The difference between Fulci and Wright's heroines is that unlike poor Virginia (her musical watch notwithstanding), Ellie succeeds in changing what would have been seen as inevitable. Not just that she survives the nightmare. She finds a balance for her sensitivity. London doesn't break her. Her artistic pursuits continue. Threats don't make her cower. And in a most poignant turn, she even changes the fate of Alexandra Collins: rather than watch her commit suicide in a state of self-loathing, Ellie intervenes and demonstrates that she has born witness to the promise and ache of young Sandie, she is that one person that understood her and what was lost so many years ago to a band of predators.
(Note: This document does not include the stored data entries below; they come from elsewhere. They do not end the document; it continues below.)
(* ===== verification/Aid.v ===== *)
(** * Aid: the spelling of an AID (identity/aid.go)

    [EncodeToString] and [DecodeString] are Go's [encoding/base32] with the lower-case alphabet and
    no padding, the functions [aidEncoding] names; [ValidAID] is the syntax check of the source. *)

From S2P Require Import Prelude.

Definition aidLen : Z := 59.
Definition aidPrefix : bytes := [1; 113; 18; 32].

Definition b32_alphabet : bytes := str "abcdefghijklmnopqrstuvwxyz234567".
Definition b32_char (v : Z) : Z := nth (Z.to_nat v) b32_alphabet 0.
Definition b32_val (c : Z) : option Z :=
  if (97 <=? c) && (c <=? 122) then Some (c - 97)
  else if (50 <=? c) && (c <=? 55) then Some (c - 24)
  else None.

(** Five bytes are eight characters of five bits. *)
Definition quantum_chars (q : bytes) : bytes := map b32_char (digits 32 8 (undigits 256 q)).
Definition quantum_bytes (d : list Z) : bytes := be 5 (undigits 32 d).

Fixpoint EncodeToString (s : bytes) : bytes :=
  match s with
  | [] => []
  | [a] => take 2 (quantum_chars [a; 0; 0; 0; 0])
  | [a; b] => take 4 (quantum_chars [a; b; 0; 0; 0])
  | [a; b; c] => take 5 (quantum_chars [a; b; c; 0; 0])
  | [a; b; c; d] => take 7 (quantum_chars [a; b; c; d; 0])
  | a :: b :: c :: d :: e :: s => quantum_chars [a; b; c; d; e] ++ EncodeToString s
  end.

(** The bytes of the digits decoded so far; a last quantum of 2, 4, 5 or 7 digits gives 1, 2, 3 or
    4 bytes, and one of another length none. *)
Fixpoint decode_quanta (d : list Z) : bytes :=
  match d with
  | d0 :: d1 :: d2 :: d3 :: d4 :: d5 :: d6 :: d7 :: d =>
      quantum_bytes [d0; d1; d2; d3; d4; d5; d6; d7] ++ decode_quanta d
  | [_; _] => take 1 (quantum_bytes (d ++ repeat 0 6))
  | [_; _; _; _] => take 2 (quantum_bytes (d ++ repeat 0 4))
  | [_; _; _; _; _] => take 3 (quantum_bytes (d ++ repeat 0 3))
  | [_; _; _; _; _; _; _] => take 4 (quantum_bytes (d ++ repeat 0 1))
  | _ => []
  end.

(** The decoder skips CR and LF and fails on any other character outside the alphabet. *)
Definition strip_newlines (s : bytes) : bytes :=
  List.filter (λ c, negb ((c =? 13) || (c =? 10))) s.

Definition DecodeString (s : bytes) : option bytes :=
  decode_quanta <$> mapM b32_val (strip_newlines s).

(** [ValidAID]: ["b"] and the one base32 spelling of the four-byte CID prefix and 32 bytes. *)
Definition ValidAID (s : bytes) : bool :=
  match s with
  | c :: t =>
      (len s =? aidLen) && (c =? 98) &&
      match DecodeString t with
      | Some raw => (len raw =? len aidPrefix + 32) && beqb (take 4 raw) aidPrefix
                    && beqb (EncodeToString raw) t
      | None => false
      end
  | [] => false
  end.

(** ** Properties *)

Lemma b32_val_char v : 0 <= v < 32 → b32_val (b32_char v) = Some v.
Proof.
  intros H. assert (∀ n, (n < 32)%nat → b32_val (b32_char (Z.of_nat n)) = Some (Z.of_nat n)) as Hn.
  { intros n Hn. do 32 (destruct n as [|n]; [reflexivity|]). lia. }
  rewrite <- (Z2Nat.id v) by lia. apply Hn. lia.
Qed.

Lemma b32_char_not_newline v : 0 <= v < 32 → (b32_char v =? 13) || (b32_char v =? 10) = false.
Proof.
  intros H. pose proof (b32_val_char v H) as E.
  destruct (Z.eqb_spec (b32_char v) 13) as [e|]; [rewrite e in E; discriminate E|].
  destruct (Z.eqb_spec (b32_char v) 10) as [e|]; [rewrite e in E; discriminate E|]. done.
Qed.

Lemma decode_chars ds :
  Forall (λ d, 0 <= d < 32) ds → mapM b32_val (strip_newlines (map b32_char ds)) = Some ds.
Proof.
  induction 1 as [|d ds Hd _ IH]; [done|]. unfold strip_newlines in *. cbn [map List.filter].
  rewrite b32_char_not_newline by done. cbn [negb]. cbn [mapM].
  rewrite b32_val_char by done. simpl. by rewrite IH.
Qed.

(** The digits of a chunk of bytes and back. *)
Definition chunk_digits (q : bytes) : list Z := digits 32 8 (undigits 256 q).

Fixpoint b32_digits (s : bytes) : list Z :=
  match s with
  | [] => []
  | [a] => take 2 (chunk_digits [a; 0; 0; 0; 0])
  | [a; b] => take 4 (chunk_digits [a; b; 0; 0; 0])
  | [a; b; c] => take 5 (chunk_digits [a; b; c; 0; 0])
  | [a; b; c; d] => take 7 (chunk_digits [a; b; c; d; 0])
  | a :: b :: c :: d :: e :: s => chunk_digits [a; b; c; d; e] ++ b32_digits s
  end.

(** Induction on a byte sequence five bytes at a time. *)
Lemma chunk_ind (P : bytes → Prop) :
  (∀ s, (length s < 5)%nat → P s) →
  (∀ a b c d e s, P s → P (a :: b :: c :: d :: e :: s)) → ∀ s, P s.
Proof.
  intros Hs Hc s. induction s as [s IH] using (induction_ltof1 _ (@length Z)).
  unfold ltof in IH. destruct s as [|a [|b [|c [|d [|e s]]]]]; try (apply Hs; simpl; lia).
  apply Hc, IH. simpl. lia.
Qed.

Lemma EncodeToString_digits s : EncodeToString s = map b32_char (b32_digits s).
Proof.
  induction s as [s Hs|a b c d e s IH] using chunk_ind.
  - destruct s as [|a [|b [|c [|d [|e s]]]]]; simpl in Hs; try lia; [done|..];
      cbn [EncodeToString b32_digits]; unfold quantum_chars, chunk_digits; by rewrite <- firstn_map.
  - cbn [EncodeToString b32_digits]. by rewrite map_app, IH.
Qed.

Lemma b32_digits_range s : Forall (λ d, 0 <= d < 32) (b32_digits s).
Proof.
  induction s as [s Hs|a b c d e s IH] using chunk_ind.
  - destruct s as [|a [|b [|c [|d [|e s]]]]]; simpl in Hs; try lia; [constructor|..];
      apply Forall_take, digits_range; lia.
  - cbn [b32_digits]. apply Forall_app. split; [apply digits_range; lia | done].
Qed.

Lemma digits_shift b n m v :
  0 < b → digits b (n + m) (v * b ^ Z.of_nat m) = digits b n v ++ repeat 0 m.
Proof.
  intros Hb. revert v. induction m as [|m IH]; intros v.
  - rewrite Nat.add_0_r, app_nil_r. simpl. f_equal. lia.
  - rewrite Nat.add_succ_r. cbn [digits]. rewrite Nat2Z.inj_succ, Z.pow_succ_r by lia.
    replace (v * (b * b ^ Z.of_nat m)) with (v * b ^ Z.of_nat m * b) by lia.
    rewrite Z.div_mul, Z.mod_mul by lia. rewrite IH, <- app_assoc. f_equal.
    change [0] with (repeat 0 1). by rewrite <- repeat_app, Nat.add_comm.
Qed.

(** A chunk of [k] bytes padded with zeros loses nothing when only its first [n] digits are kept. *)
Lemma chunk_roundtrip q z n k m v :
  length (q ++ repeat 0 z) = 5%nat → bytes_ok q → (n + m = 8)%nat → length q = k →
  undigits 256 (q ++ repeat 0 z) = v * 32 ^ Z.of_nat m →
  take k (quantum_bytes (take n (chunk_digits (q ++ repeat 0 z)) ++ repeat 0 m)) = q.
Proof.
  intros Hl Hq Hnm Hk Hv. unfold chunk_digits. rewrite Hv, <- Hnm, digits_shift by lia.
  rewrite take_app_length' by (by rewrite length_digits).
  rewrite <- digits_shift, <- Hv, Hnm by lia. unfold quantum_bytes, be.
  assert (bytes_ok (q ++ repeat 0 z)) as Hok.
  { apply Forall_app. split; [done|]. apply List.Forall_forall. intros x Hx%repeat_spec.
    subst x. unfold byte_ok. lia. }
  assert (0 <= undigits 256 (q ++ repeat 0 z) < 256 ^ 5) as Hr.
  { change 5 with (Z.of_nat 5). rewrite <- Hl. apply undigits_range; [lia|done]. }
  rewrite undigits_digits, Z.mod_small by (simpl in *; lia).
  rewrite <- Hl, digits_undigits by (lia || done). by rewrite take_app_length'.
Qed.

Lemma decode_quanta_digits s : bytes_ok s → decode_quanta (b32_digits s) = s.
Proof.
  induction s as [s Hs|a b c d e s IH] using chunk_ind; intros Hok.
  - destruct s as [|a [|b [|c [|d [|e s]]]]]; simpl in Hs; try lia; [done|..].
    + apply (chunk_roundtrip [a] 4 2 1 6 (a * 4)); [done..|]. unfold undigits; simpl; lia.
    + apply (chunk_roundtrip [a; b] 3 4 2 4 (a * 4096 + b * 16)); [done..|].
      unfold undigits; simpl; lia.
    + apply (chunk_roundtrip [a; b; c] 2 5 3 3 (a * 131072 + b * 512 + c * 2)); [done..|].
      unfold undigits; simpl; lia.
    + apply (chunk_roundtrip [a; b; c; d] 1 7 4 1
               (a * 134217728 + b * 524288 + c * 2048 + d * 8)); [done..|].
      unfold undigits; simpl; lia.
  - assert (bytes_ok [a; b; c; d; e] ∧ bytes_ok s) as [Hq Hs].
    { apply (Forall_app _ [a; b; c; d; e]). done. }
    pose proof (chunk_roundtrip [a; b; c; d; e] 0 8 5 0 (undigits 256 [a; b; c; d; e])) as H.
    rewrite !app_nil_r, Z.mul_1_r in H.
    rewrite (take_ge (chunk_digits _)) in H by (unfold chunk_digits; by rewrite length_digits).
    specialize (H eq_refl Hq eq_refl eq_refl eq_refl).
    rewrite take_ge in H by (unfold quantum_bytes, be; by rewrite length_digits).
    cbn [b32_digits]. unfold chunk_digits in *.
    remember (digits 32 8 (undigits 256 [a; b; c; d; e])) as l eqn:El.
    assert (length l = 8%nat) as Hl by (rewrite El; apply length_digits).
    do 8 (destruct l as [|? l]; [discriminate Hl|]). destruct l; [|discriminate Hl].
    cbn [app decode_quanta]. rewrite H, IH by done. done.
Qed.

Lemma DecodeString_EncodeToString s : bytes_ok s → DecodeString (EncodeToString s) = Some s.
Proof.
  intros H. unfold DecodeString. rewrite EncodeToString_digits, decode_chars by apply b32_digits_range.
  simpl. by rewrite decode_quanta_digits.
Qed.

Lemma decode_quanta_ok d : bytes_ok (decode_quanta d).
Proof.
  assert (∀ d, bytes_ok (quantum_bytes d)) as H by (intros; apply (digits_range 256); lia).
  induction d as [d IH] using (induction_ltof1 _ (@length Z)). unfold ltof in IH.
  do 8 (destruct d as [|? d]; [first [apply Forall_nil_2 | apply Forall_take, H]|]).
  cbn [decode_quanta]. apply Forall_app. split; [apply H | apply IH; simpl; lia].
Qed.

Lemma ValidAID_spec s :
  ValidAID s = true ↔
  ∃ d, length d = 32%nat ∧ bytes_ok d ∧ s = str "b" ++ EncodeToString (aidPrefix ++ d).
Proof.
  split.
  - destruct s as [|c t]; [done|]. unfold ValidAID. intros H.
    destruct (DecodeString t) as [raw|] eqn:Hraw; [|by rewrite andb_false_r in H].
    go_inv. subst c. exists (drop 4 raw).
    assert (raw = aidPrefix ++ drop 4 raw) as Hp.
    { rewrite <- (take_drop 4 raw) at 1. by f_equal. }
    rewrite length_drop. unfold len in *. repeat split; [simpl in *; lia|..].
    + apply Forall_drop. unfold DecodeString in Hraw.
      destruct (mapM _ _); simplify_eq/=. apply decode_quanta_ok.
    + rewrite <- Hp. subst t. done.
  - intros (d & Hl & Hok & ->). change (str "b") with [98]. cbn [app]. unfold ValidAID.
    assert (bytes_ok (aidPrefix ++ d)) as Hok'.
    { apply Forall_app. split; [|done]. repeat constructor; unfold byte_ok; lia. }
    rewrite DecodeString_EncodeToString by done.
    assert (length (EncodeToString (aidPrefix ++ d)) = 58%nat) as HL.
    { do 33 (destruct d as [|? d]; try discriminate Hl). reflexivity. }
    assert ((len (98 :: EncodeToString (aidPrefix ++ d)) =? aidLen) = true) as ->.
    { apply Z.eqb_eq. unfold len, aidLen. cbn [length]. rewrite HL. done. }
    assert ((len (aidPrefix ++ d) =? len aidPrefix + 32) = true) as ->.
    { apply Z.eqb_eq. rewrite len_app. unfold len. rewrite Hl. done. }
    assert (take 4 (aidPrefix ++ d) = aidPrefix) as -> by done. by rewrite !beqb_refl.
Qed.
Ms. Collins will have to face a fiery, lacerating death for the lives she ended, but she knows now, in her final moments, in the memory of one girl, she will not die as a monster.
In years to come, Ellie Turner may not become a popular cosplay subject like other Edgar Wright heroes, but her instincts for empathy, adventure, discovery, justice, and trusting in even the aspects of herself that others would mock, may well make her something better for the random distressed soul who sits down to watch LAST NIGHT IN SOHO for a little distraction: an understanding surrogate. Someone Sandie never had. Someone too many sweet souls of the past never had.